Deutsche also lowered the bank’s target price to 250p – still far above the price of 209.1p seen in afternoon trading on Friday.
The analysts retained their ‘buy’ rating on Barclays and said key issues in the results would include investment-bank performance, where a good quarter was expected, as well as capital and costs. Higher cost forecasts were to blame for the lowered target price, the analysts said.
Royal Bank of Scotland (RBS) also reports on Friday (28 April) and was also the subject of a preview note from Deutsche last week.
The analysts predicted a “quiet” first quarter for the bank, which updated on issues including its dividends in its final results for last year.

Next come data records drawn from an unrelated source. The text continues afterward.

Lemma same_publics_trans p q r : same_publics p q -> same_publics q r -> same_publics p r.
Proof. intros (? & ? & ? & ?) (? & ? & ? & ?). unfold same_publics. split_and!; congruence. Qed.

Lemma bind_cached_inputs_publics cache ix p L p' L' : bind_cached_inputs cache ix p L = (Ok p', L') -> same_publics p p'.
Proof.
  unfold bind_cached_inputs, assign_cached_inputs. intros Hr. ix_inv.
  match type of Hr with match ?o with _ => _ end _ = _ => destruct o end; ix_inv; [|done]. by destruct p.
Qed.

Lemma apply_input_trees_publics a ix counts p L sq p' L' : apply_input_trees a ix counts p L = (Ok (sq, p'), L') -> same_publics p p'.
Proof. unfold apply_input_trees. intros Hr. parse_inv. by destruct p. Qed.

Lemma assign_outputs_publics id hash p : same_publics p (assign_external_data_hash hash (assign_output_tree_id id p)).
Proof. by destruct p. Qed.

(** The public inputs after preparation: the signers are accounts that signed, and
    the slots net the transfers that are settled. *)
Lemma prepare_transact_publics accounts ix prefix tag clk counts resolved L a cache w sq p L1 :
  prepare_transact accounts ix prefix tag clk counts resolved L = (Ok (a, cache, w, sq, p), L1) ->
  signed_by (signers_of accounts) p /\
  exists p0 p1, public_slot_assets p0 = replicate N_PUBLIC zero32 /\ public_slot_amounts p0 = replicate N_PUBLIC 0 /\
    assign_public_amounts_and_assets (ti_interface_transfers ix) (ta_settlements a) (Z.to_nat (num_public_asset_slots (ti_circuit ix))) p0 = Ok p1 /\
    same_publics p1 p.
Proof.
  unfold prepare_transact. intros Hr.
  apply mbindM_ok in Hr as ([a' q] & L2 & (Hq & Hpayer & Howners)%parse_signers & Hr). parse_inv.
  match goal with H : assign_owners_and_amounts _ _ _ _ = Ok _ |- _ => apply assign_owners_facts in H as (Hs & p0 & E1 & E2 & Hassign) end.
  match goal with H : apply_input_trees _ _ _ _ _ = _ |- _ => apply apply_input_trees_publics in H as Hp1 end.
  match goal with H : bind_cached_inputs _ _ _ _ = _ |- _ => apply bind_cached_inputs_publics in H as Hp2 end.
  match goal with |- context [assign_external_data_hash ?hash (assign_output_tree_id ?id ?q)] =>
    pose proof (same_publics_trans _ _ _ (same_publics_trans _ _ _ Hp1 Hp2) (assign_outputs_publics id hash q)) as (F1 & F2 & F3 & F4);
    set (final := assign_external_data_hash hash (assign_output_tree_id id q)) in * end.
  split.
  - unfold signed_by. rewrite F3, F4. intros h Hin. destruct (Hs h Hin) as (s & Hsin & Hid). exists s. split; [|done].
    destruct (requires_input_signatures _); [by apply Howners|]. by apply list_elem_of_singleton in Hsin as ->.
  - eexists p0, _. destruct Hq as (G1 & G2 & _). split; [by rewrite E1, G1|]. split; [by rewrite E2, G2|].
    split; [exact Hassign|]. by split_and!.
Qed.
(** An accepted transact: the inputs of its proof, the proof, and the settlement. *)
Lemma transact_verified accounts ix prefix tag L u L' : process_transact_ix accounts ix prefix tag L = (Ok u, L') ->
  exists a p L1 L2 L3, transact_inputs accounts ix prefix tag L = (Ok p, L1) /\ validate_circuit_type ix tag = Ok tt /\
    transact_verify ix p = Ok tt /\
    settle_interface_transfers (zip (ti_interface_transfers ix) (ta_settlements a)) L2 = (Ok tt, L3) /\
    signed_by (signers_of accounts) p /\
    exists p0 p1, public_slot_assets p0 = replicate N_PUBLIC zero32 /\ public_slot_amounts p0 = replicate N_PUBLIC 0 /\
      assign_public_amounts_and_assets (ti_interface_transfers ix) (ta_settlements a) (Z.to_nat (num_public_asset_slots (ti_circuit ix))) p0 = Ok p1 /\
      same_publics p1 p.
Proof.
  intros Hr. unfold process_transact_ix, process_resolved_transact in Hr. parse_inv.
  match goal with H : prepare_transact _ _ _ _ _ _ _ _ = (Ok (?a, _, _, _, ?p), ?M) |- _ => rename H into Hprep, p into q, M into L1; exists a, q, L1 end.
  match goal with H : validate_circuit_type _ _ = Ok ?x |- _ => rename H into Htype; destruct x end.
  match goal with H : transact_verify _ _ = Ok ?x |- _ => rename H into Hverify; destruct x end.
  match goal with H : settle_interface_transfers _ ?A = (Ok ?x, ?B) |- _ => exists A, B; rename H into Hsettle; destruct x end.
  pose proof (prepare_transact_publics _ _ _ _ _ _ _ _ _ _ _ _ _ _ Hprep) as [Hsigned Hpub].
  split; [|done]. unfold transact_inputs, mbindM, mlift. rewrite Htype. cbn [map_err get_clock mget].
  repeat match goal with H : _ = Ok _ |- _ => rewrite H; cbn [map_err get_clock mget] end. by rewrite Hprep.
Qed.

End prepared.

(** ** The notes behind an instruction *)

(** The circuit's inputs and outputs against the instruction: the published
    nullifiers and hashes are theirs, and a slot that publishes nothing carries
    nothing. *)
Record notes_of {H : CircuitHash} (ix : TransactIxData) (ins : list Input) (outs : list UtxoCircuitFields) (output_tree : Z) : Prop := {
  no_spent : (length (ti_inputs ix) <= length ins)%nat;
  no_inputs : forall i input, ins !! i = Some input ->
    match ti_inputs ix !! i with
    | Some x => exists tree, be_val (nullifier_hash x) = nullifier_of input tree
    | None => carries_nothing (in_Utxo input)
    end;
  no_created : (length (ti_outputs ix) <= length outs)%nat;
  no_outputs : forall i u, outs !! i = Some u ->
    match ti_outputs ix !! i with
    | Some o => be_val (to_utxo_hash o) = utxo_hash u output_tree
    | None => carries_nothing u
    end;
  no_amounts : Forall (fun u => 0 <= u_Amount u < 2 ^ 64) (inputUtxos ins ++ outs);
}.

Lemma pad_lookup {X} (f : X -> bytes) n (l : list X) i v : map be_val (pad n (map f l)) !! i = Some v ->
  match l !! i with Some x => v = be_val (f x) | None => v = 0 end.
Proof.
  rewrite list_lookup_fmap. unfold pad. destruct (l !! i) as [x|] eqn:Hi.
  - rewrite lookup_app_l by (rewrite length_map; by eapply lookup_lt_Some). rewrite list_lookup_fmap, Hi. by intros [= <-].
  - rewrite lookup_app_r by (rewrite length_map; by apply lookup_ge_None). destruct (replicate _ _ !! _) as [z|] eqn:Hz; [|done].
    apply lookup_replicate in Hz as [-> _]. by intros [= <-].
Qed.

Lemma be_val_nonzero b : is_bytes 32 b -> b <> zero32 -> be_val b <> 0.
Proof. intros Hb Hne Hz. apply Hne, be_val_inj; [by rewrite Hb|]. by rewrite Hz. Qed.

Section accepted.
Context {C : Gnark} {GL : GnarkLaws C} {H : CircuitHash} {HL : CircuitHashLaw H} {E : Ed25519Gadget}.
Context `{SP : SolPoseidon} `{SH : SolHash} `{PG : PoolGroth16} `{W : Wincode} `{R : Runtime}
  `{TP : TokenProgram} `{F : ArkFr} `{KM : KeyMetadata}.
Context {HF : PoseidonField SP} {PA : PoseidonAgrees SP H} {PC : PoseidonChecked SP} {FL : ArkFrLaws F}.
Context (Q : list Z -> Prop) (HQ : ideal Q) {PS : PoolKeySound PG Q}.
Context (Hzero : zero_suffix_law) (Hslot : slot_suffix_law) (Hsigner : signer_suffix_law).

Lemma sound_notes ix tag p t pk signers sg : transact_data_typed ix -> validate_circuit_type ix tag = Ok tt ->
  commits ix p t pk -> length (Outputs t) = length (OutputHashes t) -> length (Inputs t) = length (Nullifiers t) ->
  tx_sound Q t signers sg -> notes_of ix (Inputs t) (Outputs t) (OutputTreeID t).
Proof.
  intros (Hin & Hout & _) Htype Hcm Hlo Hli Hs.
  assert (Forall (fun x => nullifier_hash x <> zero32) (ti_inputs ix) /\ Forall (fun o => to_utxo_hash o <> zero32) (ti_outputs ix))
    as [Hnz Hoz] by (unfold validate_circuit_type in Htype; ix_inv; split; by eapply nonzero_elements).
  rewrite Forall_forall in Hin, Hnz. rewrite Forall_forall in Hout, Hoz. split.
  - rewrite Hli, (cm_nullifiers _ _ _ _ Hcm). unfold pad. rewrite length_map, length_app, length_map. lia.
  - intros i input Hi. destruct (ts_inputs _ _ _ _ Hs i input Hi) as (nf & signer & slot & skip & flag & Hnf & _ & _ & _ & _ & _ & Hsound).
    rewrite (cm_nullifiers _ _ _ _ Hcm) in Hnf. apply pad_lookup in Hnf. destruct (ti_inputs ix !! i) as [x|] eqn:Hx.
    + apply list_elem_of_lookup_2 in Hx. subst nf. exists (slot_ID slot). apply (in_nullifier _ _ _ _ _ Hsound).
      apply Z.eqb_neq, be_val_nonzero; [by apply Hin|by apply Hnz].
    + subst nf. apply (in_empty _ _ _ _ _ Hsound). rewrite (in_compact _ _ _ _ _ Hsound eq_refl). done.
  - rewrite Hlo, (cm_outputs _ _ _ _ Hcm). unfold pad. rewrite length_map, length_app, length_map. lia.
  - intros i u Hu. destruct (out_hash _ _ _ _ (ts_outputs _ _ _ _ Hs i u Hu)) as (hash & Hhash & Hdummy & Hreal).
    rewrite (cm_outputs _ _ _ _ Hcm) in Hhash. apply pad_lookup in Hhash. destruct (ti_outputs ix !! i) as [o|] eqn:Ho.
    + apply list_elem_of_lookup_2 in Ho. subst hash. apply Hreal, be_val_nonzero; [by apply Hout|by apply Hoz].
    + apply (out_empty _ _ _ _ (ts_outputs _ _ _ _ Hs i u Hu)). by apply Hdummy.
  - apply (ts_amounts _ _ _ _ Hs).
Qed.
(** The proof of an accepted transact, with its notes. *)
Lemma accepted_notes accounts ix prefix tag L u L' : transact_data_typed ix -> process_transact_ix accounts ix prefix tag L = (Ok u, L') ->
  (forall p L1, transact_inputs accounts ix prefix tag L = (Ok p, L1) -> transact_hashed Q ix p) ->
  exists settlements p legs t pk extra signers sg L2 L3,
    settle_interface_transfers (zip (ti_interface_transfers ix) settlements) L2 = (Ok tt, L3) /\
    Forall2 leg_of (zip (ti_interface_transfers ix) settlements) legs /\ length legs = length (ti_interface_transfers ix) /\
    signed_by (signers_of accounts) p /\ commits ix p t pk /\ (has_message_hash (ti_circuit ix) = false -> extra = []) /\
    tx_sound Q t signers sg /\ notes_of ix (Inputs t) (Outputs t) (OutputTreeID t) /\
    (forall asset, total asset (zip (PublicAssets t) (map signed (PublicAmounts t))) = total asset (leg_values legs)) /\
    forall owners, authorized_owners (ti_circuit ix) pk extra = Some owners -> forall i input, Inputs t !! i = Some input ->
      u_Domain (in_Utxo input) <> DummyDomain -> exists x, signers !! i = Some x /\ x <> 0 /\ x ∈ owners.
Proof.
  intros Hty Hr Hhashed.
  destruct (transact_verified _ _ _ _ _ _ _ Hr) as (a & p & L1 & L2 & L3 & Hp & Htype & Hv & Hsettle & Hsigned & p0 & p1 & E1 & E2 & Hassign & F1 & F2 & _).
  destruct (transact_commits Q HQ Hzero Hslot Hsigner ix p Hv (Hhashed p L1 Hp)) as (t & pk & extra & Hcm & Hextra & _ & Hproved).
  destruct (pv_sound _ _ _ _ _ _ _ _ Hproved) as (signers & sg & Hsound & Hauth).
  destruct (public_slots_net_transfers _ _ _ _ _ E1 E2 Hassign) as (legs & used & Hlegs & Hll & Hnd & Hb & Hused & G1 & G2 & Hnet).
  exists (ta_settlements a), p, legs, t, pk, extra, signers, sg, L2, L3.
  destruct (pv_nullifiers _ _ _ _ _ _ _ _ Hproved) as [Hn Hi]. pose proof (pv_outputs _ _ _ _ _ _ _ _ Hproved) as Ho.
  pose proof (pv_created _ _ _ _ _ _ _ _ Hproved) as Hc.
  split_and!; try done.
  - eapply sound_notes; try done; congruence.
  - intros asset. rewrite (cm_assets _ _ _ _ Hcm), (cm_amounts _ _ _ _ Hcm), F1, F2, G1, G2.
    apply total_public_slots; [done|change NPublicSlots with N_PUBLIC; lia|done|]. eapply Forall_impl; [exact Hnet|]. by intros ? [_ ?].
Qed.

(** C2. Value is conserved.  The notes an accepted transact consumes, plus what its
    interface transfers move in and minus what they move out, are the notes it
    creates: for every asset and over the integers.  The consumed notes are those
    of the published nullifiers and the created ones those of the published
    hashes, slots that publish nothing carry nothing, every amount is a u64, and
    the transfers are the ones the instruction settles. *)
Theorem transact_conserves_value (accounts : list View) (ix : TransactIxData) (prefix : bytes) (tag : InstructionTag)
    (L L' : Ledger) (u : unit) :
  transact_data_typed ix -> process_transact_ix accounts ix prefix tag L = (Ok u, L') ->
  (forall p L1, transact_inputs accounts ix prefix tag L = (Ok p, L1) -> transact_hashed Q ix p) ->
  exists settlements legs ins outs output_tree L2 L3,
    settle_interface_transfers (zip (ti_interface_transfers ix) settlements) L2 = (Ok tt, L3) /\
    Forall2 leg_of (zip (ti_interface_transfers ix) settlements) legs /\ length legs = length (ti_interface_transfers ix) /\
    notes_of ix ins outs output_tree /\
    forall asset, utxo_total asset (inputUtxos ins) + total asset (leg_values legs) = utxo_total asset outs.
Proof.
  intros Hty Hr Hh.
  destruct (accepted_notes _ _ _ _ _ _ _ Hty Hr Hh) as (st & p & legs & t & pk & extra & sn & sg & L2 & L3 & Hsettle & Hlegs & Hll & _ & _ & _ & Hs & Hn & Ht & _).
  exists st, legs, (Inputs t), (Outputs t), (OutputTreeID t), L2, L3. split_and!; try done.
  intros asset. rewrite <- Ht. apply (ts_balance _ _ _ _ Hs).
Qed.

(** C4. Every consumed note is signed for.  When an accepted transact carries neither an
    in-circuit signature nor a ring authority's approval, each note (and each
    address) it consumes is owned by the identity of an account that signed the
    instruction. *)
Theorem consumed_notes_are_signed_for (accounts : list View) (ix : TransactIxData) (prefix : bytes) (tag : InstructionTag)
    (L L' : Ledger) (u : unit) :
  transact_data_typed ix -> process_transact_ix accounts ix prefix tag L = (Ok u, L') ->
  (forall p L1, transact_inputs accounts ix prefix tag L = (Ok p, L1) -> transact_hashed Q ix p) ->
  is_authority (ti_circuit ix) = false -> has_message_hash (ti_circuit ix) = false ->
  exists ins outs output_tree, notes_of ix ins outs output_tree /\
    forall i input, ins !! i = Some input -> u_Domain (in_Utxo input) <> DummyDomain ->
    exists s h, s ∈ signers_of accounts /\ Merge.hashed (solana_owner_identity s) = Ok h /\
      u_Owner (in_Utxo input) = owner_of (be_val h) (NullifierSecret input).
Proof.
  intros Hty Hr Hh Hauth Hmsg.
  destruct (accepted_notes _ _ _ _ _ _ _ Hty Hr Hh) as (st & p & legs & t & pk & extra & sn & sg & L2 & L3 & _ & _ & _ & Hsigned & Hcm & Hx & Hs & Hn & _ & Howners).
  rewrite Hx in Howners by done. unfold authorized_owners in Howners. rewrite Hauth, app_nil_r in Howners.
  exists (Inputs t), (Outputs t), (OutputTreeID t). split; [done|]. intros i input Hi Hd.
  destruct (Howners _ eq_refl i input Hi Hd) as (x & Hsig & Hnz & Hin). rewrite (cm_signers _ _ _ _ Hcm) in Hin.
  apply list_elem_of_fmap in Hin as (h & -> & [Hin|Hin]%elem_of_app); [|by apply elem_of_replicate in Hin as [-> _]].
  destruct (Hsigned h Hin) as (s & Hs1 & Hid). exists s, h. split_and!; [done..|].
  destruct (ts_inputs _ _ _ _ Hs i input Hi) as (nf & signer & slot & skip & flag & _ & Hsig' & _ & _ & _ & _ & Hsound).
  rewrite Hsig in Hsig'. injection Hsig' as <-. by apply (in_owner _ _ _ _ _ Hsound).
Qed.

Deutsche lowered its target price for RBS to 240p, compared to Friday’s share prices at 241p, and reiterated its ‘Hold’ rating, saying the focus would be on margins and loan growth and the status of Natwest’s volatile Natwest Markets division.
RBS has continued to blame “legacy issues” for its endless losses in recent years, including the ongoing PPI claims against the firm.

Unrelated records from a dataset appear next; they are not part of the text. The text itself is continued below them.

(* ===== verification/PoolRun.v ===== *)
(** * A run of the program

    Concrete instances of the parameters and a run of [process_instruction] from a
    genesis ledger: the protocol config is created, a tree is created in its four
    steps, a transact deposits lamports into a note and spends the nullifier of a
    dummy input, and a second transact spends the note and withdraws them; in
    place of the withdrawal, a merge turns the note into another one.  The
    verifier accepts the public inputs of these three proofs and no other.  The
    witnesses of the safety theorems evaluate the run. *)

From S2P Require Import Gnark Gadgets SparseTree TxCircuit MergeCircuit ChainSpecs.
From S2P Require Import Prelude ZeroBytes Hasher HashChain Codec Smt Batch NullifierTree NullifierQueue NullifierSafety TreeAccount TreeTypes TreeSafety Errors TreeSlot Ledger AccountChecks State Event Shared NullifierPdas Forester CreateTree Circuit UserRegistry Cache Configs Settlement Merge TransactProof ProofInputs Transact Deposit Program EventIndex TreeTrace PoolMachine PoolSteps PoolHandlers PoolCreate PoolSpend PoolTransact PoolSafety CreateSteps PoolEvents PoolProofs ModelHash.

(** ** Instances *)

Definition model_sol_hash : SolHash :=
  {| sol_sha256 vals := fbytes (sponge (map be_val vals)); sol_keccak256 vals := fbytes (sponge (map be_val vals)) |}.

(** No update proof verifies. *)
Definition no_updates : Groth16 := {|
  decompress_g1 _ := None;
  groth16_new _ _ _ _ _ := false;
  groth16_verify _ _ _ _ _ := false;
|}.

#[local] Instance pool_key_eq_dec : EqDecision PoolKey.
Proof. solve_decision. Defined.

(** The verifier of proofs without a commitment that accepts the listed statements. *)
Definition accepts (statements : list (PoolKey * bytes)) : PoolGroth16 := {|
  pool_decompress_g1 := Some;
  pool_new _ _ _ _ _ := true;
  pool_verify _ _ _ inputs key := existsb (fun '(k, hash) => bool_decide (k = key /\ [hash] = inputs)) statements;
  pool_new_with_commitment _ _ _ _ _ _ _ := false;
  pool_verify_with_commitment _ _ _ _ _ _ _ := false;
|}.

(** A token program that refuses every call. *)
Definition no_tokens : TokenProgram := {|
  unpack_account _ := None;
  unpack_mint _ := None;
  token_account_len _ := None;
  token_invoke _ _ _ _ := mthrow (RuntimeError 0);
|}.

Lemma no_tokens_laws : TokenLaws no_tokens.
Proof. by split. Qed.

Definition model_keys : KeyMetadata := {| proving_key_sha256 _ := zero32; confidential_eddsa_feature := true |}.

(** bincode: a [u32] variant index, then the fields. *)
Definition model_loader : LoaderState := fun d =>
  match d with
  | x02 :: x00 :: x00 :: x00 :: address => Some (LoaderProgram address)
  | x03 :: x00 :: x00 :: x00 :: rest =>
      Some (LoaderProgramData (le_val (take 8 rest))
        (match drop 8 rest with x01 :: authority => Some (take 32 authority) | _ => None end))
  | _ => None
  end.

Definition model_array_map : ArrayMapLib := {|
  amap := list (Z * Z);
  am_new := [];
  am_get k m := snd <$> find (fun e => e.1 =? k) m;
  am_update k v m := map (fun e => if e.1 =? k then (e.1, v) else e) m;
  am_insert k v m := if (length m <? 16)%nat then Some (m ++ [(k, v)]) else None;
  am_entries m := m;
|}.

(** ** Addresses *)

Definition authority : bytes := replicate 32 x01.
Definition owner_key : bytes := replicate 32 x02.
Definition program_data_key : bytes := replicate 32 x03.
Definition config_key : bytes := model_address [SPP_PROTOCOL_CONFIG_PDA_SEED] 255 ID.
Definition tree_key : bytes := model_address (tree_seeds 0) 255 ID.
Definition record_key : bytes := model_address (record_seeds owner_key) 255 USER_REGISTRY_PROGRAM_ID.
Definition pda_key (nullifier : bytes) : bytes := model_address (nullifier_seeds tree_key nullifier) 255 ID.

Earlier this month UK chancellor Philip Hammond confirmed RBS shares were likely to be sold at a loss by the government in the long run.
Jupiter’s Davies said RBS’s results tended to be “nightmarishly complicated” and several obstacles remained before it could return a dividend to shareholders, though the government was taking promising action to address some of these.
Elsewhere, Asia-focused Standard Chartered will this Wednesday (26 April) approach the markets.
Graham Spooner, investment research analyst at The Share Centre, said the firm had a ‘hold’ rating on the bank.
“The health of emerging markets, which is a key for the bank, will be a focal point for investors, as this is a market that has been in recovery mode over the past two years,” he said.
“As a result of its past over aggressive expansion the bank has been restructuring. Investors will therefore be focusing on costs and hoping that the banking situation is stabilising.”